**ACTION ITEM**: Output, without alteration, the first line of the entries and each line after it, stopping with the line that contains "raise, they call".

(EXERCISE INPUT Opens)

(** * fontmake-mp ([fmp.py]): dispatch of font compiles, embedded in Rocq

    The script has two functions, [main] and [build_fonts], and one
    module-level lock.  Both functions are effectful: they print, they
    raise, they call the compiler and they take the lock.  They are
    embedded here statement by statement in a small state-and-exception
    monad whose state carries the chronological log of every observable
    effect.  What the host decides (the file system, the number of cores,
    the outcome of a compile, the failure of an output operation, the order
    in which a pool serves its jobs) is read from a [world]. *)

From Stdlib Require Import String Ascii List Arith Lia ZArith Bool Permutation.
From Stdlib Require Import DecimalString.
Import ListNotations.
Open Scope string_scope.

(** ** Exceptions, streams and events *)

(** Python exceptions as far as the script can tell them apart: instances
    of [Exception] (class name and [str(e)]), which [except Exception]
    catches, and [SystemExit], which [sys.exit] raises and which is a
    [BaseException] only. *)
Inductive exn : Type :=
| PyException (cls msg : string)
| SystemExit (code : Z).

Definition is_Exception (e : exn) : bool :=
  match e with
  | PyException _ _ => true
  | SystemExit _ => false
  end.

(** [str(e)] *)
Definition str_exn (e : exn) : string :=
  match e with
  | PyException _ msg => msg
  | SystemExit code => NilZero.string_of_int (Z.to_int code)
  end.

Definition IndexError : exn := PyException "IndexError" "list index out of range".
Definition ValueError (msg : string) : exn := PyException "ValueError" msg.

Inductive stream : Type := Stdout | Stderr.

(** One entry of the log per effect that took place. *)
Inductive event : Type :=
| EWrite (s : stream) (text : string)          (* text written to a stream *)
| EFlush (s : stream)                          (* sys.stdout.flush() *)
| ETraceback (s : stream) (e : exn)            (* the formatted traceback of e *)
| ECompile (ufo_path : string) (output : list string)
                                               (* FontProject().run_from_ufos(...) entered *)
| EAcquire                                     (* lock.acquire() returned *)
| ERelease                                     (* lock.release() *)
| EPool (processes : nat).                     (* Pool(processes) created *)

(** ** The host *)

Record world : Type := {
  (* os.path.isdir *)
  isdir : string -> bool;
  (* multiprocessing.cpu_count() *)
  cpu_count : nat;
  (* os.linesep *)
  linesep : string;
  (* the compile entered at tick n on a path: None, it completes; Some e, it raises e *)
  run_from_ufos : nat -> string -> option exn;
  (* the output operation attempted at tick n: Some e, it raises e and writes nothing *)
  io_fault : nat -> option exn;
  (* which pending job the pool serves next, at tick n *)
  pick : nat -> nat
}.

(** ** Program state and the monad *)

Record state : Type := {
  log : list event;      (* effects so far, oldest first *)
  lock_held : bool;      (* the module-level lock = Lock() *)
  tick : nat             (* number of host operations attempted so far *)
}.

Definition initial_state : state :=
  {| log := []; lock_held := false; tick := 0 |}.

(** A statement returns, raises, or never comes back (a blocked
    [lock.acquire()], a [Pool.map] whose worker died). *)
Inductive outcome (A : Type) : Type :=
| Returns (a : A)
| Raises (e : exn)
| Blocks.
Arguments Returns {A} a.
Arguments Raises {A} e.
Arguments Blocks {A}.

Definition M (A : Type) : Type := state -> outcome A * state.

Definition ret {A} (a : A) : M A := fun st => (Returns a, st).

Definition bind {A B} (m : M A) (k : A -> M B) : M B :=
  fun st =>
    match m st with
    | (Returns a, st') => k a st'
    | (Raises e, st') => (Raises e, st')
    | (Blocks, st') => (Blocks, st')
    end.

Definition raise {A} (e : exn) : M A := fun st => (Raises e, st).

Declare Scope py_scope.
Delimit Scope py_scope with py.
Notation "x <- m ;; k" := (bind m (fun x => k))
  (at level 100, m at next level, right associativity) : py_scope.
Notation "m ;; k" := (bind m (fun _ => k))
  (at level 100, right associativity) : py_scope.
Open Scope py_scope.

(** [for x in l: body(x)] *)
Fixpoint for_each {A} (l : list A) (body : A -> M unit) : M unit :=
  match l with
  | [] => ret tt
  | x :: l' => body x ;; for_each l' body
  end.

(** [try: body / except Exception as e: handler(e)]: only instances of
    [Exception] reach the handler. *)
Definition try_except_Exception {A} (body : M A) (handler : exn -> M A) : M A :=
  fun st =>
    match body st with
    | (Raises e, st') => if is_Exception e then handler e st' else (Raises e, st')
    | r => r
    end.

(** ** Module constants *)

Definition PROCESSES : nat := 0.
Definition BUILD_FILE_TYPE : list string := ["ttf"; "otf"].
Definition VERSION_NUMBER : string := "1.0.0".
Definition VERSION : string := "fontmake-mp v" ++ VERSION_NUMBER.
Definition USAGE : string :=
  "[./fmp.py|fontmake-mp] (--ttf|--otf) [UFO file path 1] (UFO file path ...)".
Definition HELP : string := "
===================================================================
 fontmake-mp
   Parallel font compilation from UFO source files with fontmake
   
   Copyright 2018 Christopher Simpkins
   MIT License

   Source Repository: https://github.com/source-foundry/fontmake-mp
====================================================================

fontmake-mp compiles *.otf and/or *.ttf font binaries from UFO source files in parallel.

Execute fontmake-mp with the fmp.py Python script (located in the root of repository) or the fontmake-mp executable (located in the repository releases).

Usage:
  Execution of Python script:
     $ python fmp.py (--ttf|--otf) [UFO file path 1] (UFO file path ...)
     
  Execution of executable file installed on system PATH
     $ fontmake-mp (--ttf|--otf) [UFO file path 1] (UFO file path ...)
     
Options:
  --otf          Build *.otf files only (optional, default=*.otf AND *.ttf)
  --ttf          Build *.ttf files only (optional, default=*.otf AND *.ttf)
  
  -h, --help     Display help text
      --usage    Display application usage
  -v, --version  Display application version

Fonts are compiled in the working directory on the directory path(s) master_otf and/or master_ttf.
".

(** The line feed that [print] appends. *)
Definition LF : string := String (ascii_of_nat 10) EmptyString.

(EXERCISE INPUT Closes)

**ANSWER SECTION**:
(** * fontmake-mp ([fmp.py]): dispatch of font compiles, embedded in Rocq

    The script has two functions, [main] and [build_fonts], and one
    module-level lock.  Both functions are effectful: they print, they
    raise, they call the compiler and they take the lock.  They are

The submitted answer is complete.